> _Exercise description_
Among the entries below, tally the lines that include "Some", and give the number alone.
━━━ Data for this task
Lemma proxy_keeps target svc caller q h body k :
  HasPrefix k "X-Lever-" = true -> k ∉ hop_by_hop (delete "Upgrade" h) ->
  (svc = true -> h !! callerHeader = Some [caller]) ->
  o_header (proxy_tool target svc caller q (delete "Upgrade" h) body) !! k = h !! k.
Proof.
  intros Hk Hop Hsvc.
  assert (Hne : forall k', HasPrefix k' "X-Lever-" = false -> k' <> k) by (intros k' Hk' ->; by rewrite Hk in Hk').
  assert (Hpre : HasPrefix k "X-Forwarded-" = false).
  { unfold HasPrefix in *. clear Hop Hne. destruct k as [|c0 [|c1 [|c2 k]]]; cbn in Hk |- *;
      repeat (case_match; try done); subst; done. }
  assert (Hr : tool_rewrite (q_remoteIP q) (rp_strip (delete "Upgrade" h)) !! k = h !! k).
  { unfold tool_rewrite. rewrite map_lookup_filter. rewrite hdel_all_kept.
    2:{ unfold routingHeaders. intros Hin. repeat (apply elem_of_cons in Hin as [->|Hin]; [done|]). by apply elem_of_nil in Hin. }
    unfold rewriteUpstream.
    assert (E : delete "Cookie" (rp_strip (delete "Upgrade" h)) !! k = h !! k).
    { rewrite lookup_delete_ne by by apply Hne. unfold rp_strip.
      rewrite hdel_all_kept, hdel_all_kept, lookup_delete_ne; [done | by apply Hne | done |].
      intros Hin. repeat (apply elem_of_cons in Hin as [->|Hin]; [done|]). by apply elem_of_nil in Hin. }
    destruct (q_remoteIP q) as [ip|].
    - unfold hset. rewrite lookup_insert_ne by by apply Hne. rewrite E.
      destruct (h !! k); simpl; [|done]. by rewrite option_guard_True by by left.
    - rewrite E. destruct (h !! k); simpl; [|done]. by rewrite option_guard_True by by left. }
  simpl. destruct svc; [|done]. unfold hset. rewrite lookup_insert. case_decide; [|done]. subst k. by rewrite Hsvc.
Qed.
Lemma consume_tracked P exp id id' cn now wrote s :
  stable P exp -> tracked P id s -> tracked P id (Consume id' cn now wrote s).1.
Proof.
  intros Hst (Hm & Hd & Hp). unfold Consume, findLocked. destruct (find_rec id' (ds_recs s)) as [r0|] eqn:E0; [|done].
  destruct (negb _) eqn:Eg; [done|]. guards. apply entitled_active in Eg.
  destruct (persistLocked _ _) as [s' ok] eqn:Ew. destruct ok; simpl.
  - eapply tracked_persist; [exact Ew | | done | done]. simpl.
    eapply written_holds; eauto with lever. intros _ Hr0. by apply (sb_consume _ _ Hst).
  - apply persist_inv in Ew as (Er & _ & Ep & Eok & Ed). simpl in *. rewrite Hp in Eok. simpl in Eok. subst wrote.
    rewrite andb_false_r in Ed. unfold tracked, writeLocked. simpl. rewrite Er, Ed, Ep, write_write by auto with lever.
    split_and!; [|done|done].
    eapply written_holds; [intros x; reflexivity | exact E0 | intros _ Hr0; by apply (sb_rollback _ _ Hst) | done].
Qed.

Lemma preview_tracked P exp id id' cn now limit wrote s :
  stable P exp -> (id = id' -> (Preview id' cn now limit wrote s).2 = PreviewOK -> preview_stable P) ->
  tracked P id s -> tracked P id (Preview id' cn now limit wrote s).1.1.
Proof.
  intros Hst Hps (Hm & Hd & Hp). unfold Preview, findLocked in *. destruct (find_rec id' (ds_recs s)) as [r0|] eqn:E0; [|done].
  destruct (negb _) eqn:Eg; [done|]. guards. apply entitled_active in Eg. destruct (limit <=? _); [done|].
  destruct (persistLocked _ _) as [s' ok] eqn:Ew. destruct ok; simpl in *.
  - eapply tracked_persist; [exact Ew | | done | done]. simpl.
    eapply written_holds; eauto with lever. intros Hid Hr0. by apply Hps.
  - apply persist_inv in Ew as (Er & _ & Ep & Eok & Ed). simpl in *. rewrite Hp in Eok. simpl in Eok. subst wrote.
    rewrite andb_false_r in Ed. unfold tracked, writeLocked. simpl. rewrite Er, Ed, Ep, write_write by auto with lever.
    split_and!; [|done|done].
    eapply written_holds; [intros x; reflexivity | exact E0 | intros _ Hr0; by apply (sb_unpreview _ _ Hst) | done].
Qed.

Lemma revoke_tracked P exp id id' wrote s :
  stable P exp -> tracked P id s -> tracked P id (RevokeDirective id' wrote s).1.
Proof.
  intros Hst (Hm & Hd & Hp). unfold RevokeDirective, findLocked. destruct (find_rec id' (ds_recs s)) as [r0|] eqn:E0; [|done].
  destruct (d_State r0) eqn:Es; try done; destruct (persistLocked _ _) as [s' ok] eqn:Ew; simpl;
    (eapply tracked_persist; [exact Ew | | done | done]); [|done]. simpl.
  eapply written_holds; eauto with lever. intros _ Hr0. by apply (sb_revoke _ _ Hst).
Qed.

(** [e] is a preview of [id] that returns it. *)
Definition previews_ok (id : string) (s : DirectiveStore) (e : devent) : bool :=
  match e with
  | DPreview id' cn now limit wrote =>
    str_eqb id id' && match (Preview id' cn now limit wrote s).2 with PreviewOK => true | _ => false end
  | _ => false
  end.

Lemma tracked_step P exp id s e :
  stable P exp -> (previews_ok id s e = true -> preview_stable P) -> before_pruning exp e -> tracked P id s -> tracked P id (dexec s e).
Proof.
  intros Hst Hps Hb Ht. destruct e; simpl.
  - by eapply submit_tracked.
  - by eapply consume_tracked.
  - eapply preview_tracked; [done | | done]. intros -> Ho. apply Hps. simpl. by rewrite str_eqb_refl, Ho.
  - by eapply revoke_tracked.
  - destruct Ht as ((r & Er & Hr) & Hd & Hp). unfold BumpGeneration. destruct (persistLocked _ _) as [s' ok] eqn:Ew. simpl.
    eapply tracked_persist; [exact Ew | | done | done]. exists (invalidate cn r). simpl.
    rewrite find_map by auto with lever. rewrite Er. split; [done | by apply (sb_bump _ _ Hst)].
  - destruct Ht as (Hm & Hd & Hp). unfold EnsureGeneration. case_match; [done|].
    destruct (persistLocked _ _) as [s' ok] eqn:Ew. simpl. by eapply tracked_persist.
  - destruct Ht as (_ & Hd & Hp). by split_and!.
Qed.

Lemma tracked_run P exp id es : forall s,
  stable P exp -> preview_stable P -> Forall (before_pruning exp) es -> tracked P id s -> tracked P id (drun s es).
Proof.
  induction es as [|e es IH]; intros s Hst Hps Hf Ht; [done|].
  apply Forall_cons in Hf as [Hb Hf]. apply IH; [done..|]. by eapply tracked_step.
Qed.

(** A finished directive: consumed, revoked or invalidated. *)
Definition finished (exp : Time) (r : DirectiveRecord) : Prop := d_State r <> DirectiveActive /\ d_ExpiresAt r = exp.

Lemma finished_stable exp : stable (finished exp) exp /\ preview_stable (finished exp).
Proof.
  unfold finished, preview_stable. split; [|naive_solver]. split; simpl; try naive_solver.
  intros r cn [Hs He]. unfold invalidate. case_match; by guards.
Qed.

(** Nothing can be read from a finished directive. *)
Lemma finished_refused exp id s :
  tracked (finished exp) id s ->
  (forall cn now wrote, Consume id cn now wrote s = (s, None))
  /\ (forall cn now limit wrote, Preview id cn now limit wrote s = (s, None, PreviewMiss)).
Proof.
  intros ((r & Er & Hs & _) & _).
  assert (He : forall cn now, entitled r cn now s = false).
  { intros. destruct (entitled r cn now s) eqn:E; [|done]. by apply entitled_active in E. }
  split; intros; unfold Consume, Preview, findLocked; by rewrite Er, He.
Qed.

(** ** Finishing *)

Lemma consume_finishes id cn now wrote s s' r :
  ds_persist s = true -> Consume id cn now wrote s = (s', Some r) ->
  tracked (finished (d_ExpiresAt r)) id s' /\ findLocked id s' = Some r.
Proof.
  intros Hp E. unfold Consume, findLocked in *. destruct (find_rec id (ds_recs s)) as [r0|] eqn:E0; [|done].
  destruct (negb _); [done|]. destruct (persistLocked _ _) as [s1 ok] eqn:Ew.
  destruct ok; [|done]. injection E as <- Er. pose proof (persist_inv _ _ _ _ Ew) as (Erecs & _ & Ep & Eok & Ed).
  simpl in *. rewrite Hp in Eok, Ed. simpl in Eok. subst wrote. simpl in Ed.
  assert (Hf : find_rec id (write_rec id (set_state DirectiveConsumed now) (ds_recs s)) = Some r)
    by by rewrite <- Erecs.
  assert (Hr : finished (d_ExpiresAt r) r).
  { rewrite find_write_eq, E0 in Hf by auto with lever. simpl in Hf. injection Hf as <-. done. }
  split; [|done]. unfold tracked. rewrite Erecs, Ed, Ep. simpl. by split_and!; [exists r | exists r |].
Qed.

(** C29: a directive is consumed at most once. After a consume that returned it,
    whatever operations follow, failed writes and broker restarts included, no
    consume or preview of that id returns anything again, as long as no
    submission reads a clock more than 48 hours past the directive's expiry. *)
Theorem consumed_at_most_once id cn now wrote s s' r es :
  ds_persist s = true -> Consume id cn now wrote s = (s', Some r) ->
  Forall (before_pruning (d_ExpiresAt r)) es ->
  let s2 := drun s' es in
  (forall cn2 now2 wrote2, Consume id cn2 now2 wrote2 s2 = (s2, None))
  /\ (forall cn2 now2 limit wrote2, Preview id cn2 now2 limit wrote2 s2 = (s2, None, PreviewMiss)).
Proof.
  intros Hp E Hes s2. destruct (consume_finishes _ _ _ _ _ _ _ Hp E) as [Ht _].
  destruct (finished_stable (d_ExpiresAt r)) as [Hst Hps].
  eapply finished_refused, tracked_run; eauto.
Qed.

Lemma finish_tracked id f wrote s s' ok r :
  ds_persist s = true -> wrote = true -> find_rec id (ds_recs s) = Some r ->
  persistLocked wrote (set_recs f s) = (s', ok) ->
  (exists r', find_rec id f = Some r' /\ finished (d_ExpiresAt r) r') ->
  tracked (finished (d_ExpiresAt r)) id s'.
Proof.
  intros Hp -> Er (Erecs & _ & Ep & _ & Ed)%persist_inv Hf. simpl in *. rewrite Hp in *.
  unfold tracked. rewrite Erecs, Ed, Ep. by split_and!.
Qed.

Lemma revoke_finishes id wrote s s' r :
  ds_persist s = true -> findLocked id s = Some r -> RevokeDirective id wrote s = (s', (true, true)) ->
  tracked (finished (d_ExpiresAt r)) id s'.
Proof.
  intros Hp Er E. unfold RevokeDirective in E. rewrite Er in E. unfold findLocked in Er.
  destruct (d_State r) eqn:Es; try done; destruct (persistLocked _ _) as [s1 ok] eqn:Ew; injection E as <- ->.
  - pose proof (persist_inv _ _ _ _ Ew) as (_ & _ & _ & Eok & _). simpl in Eok. rewrite Hp in Eok. simpl in Eok.
    eapply finish_tracked; [exact Hp | by symmetry | exact Er | exact Ew |]. rewrite find_write_eq, Er by auto with lever. eexists. split; [done | by split].
  - pose proof (persist_inv _ _ _ _ Ew) as (_ & _ & _ & Eok & _). rewrite Hp in Eok. simpl in Eok.
    apply (finish_tracked id (ds_recs s) wrote s s1 true); [done | done | done | by destruct s |].
    exists r. split; [done|]. split; [by rewrite Es | done].
Qed.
━━━━━━
> _Problem solution_
8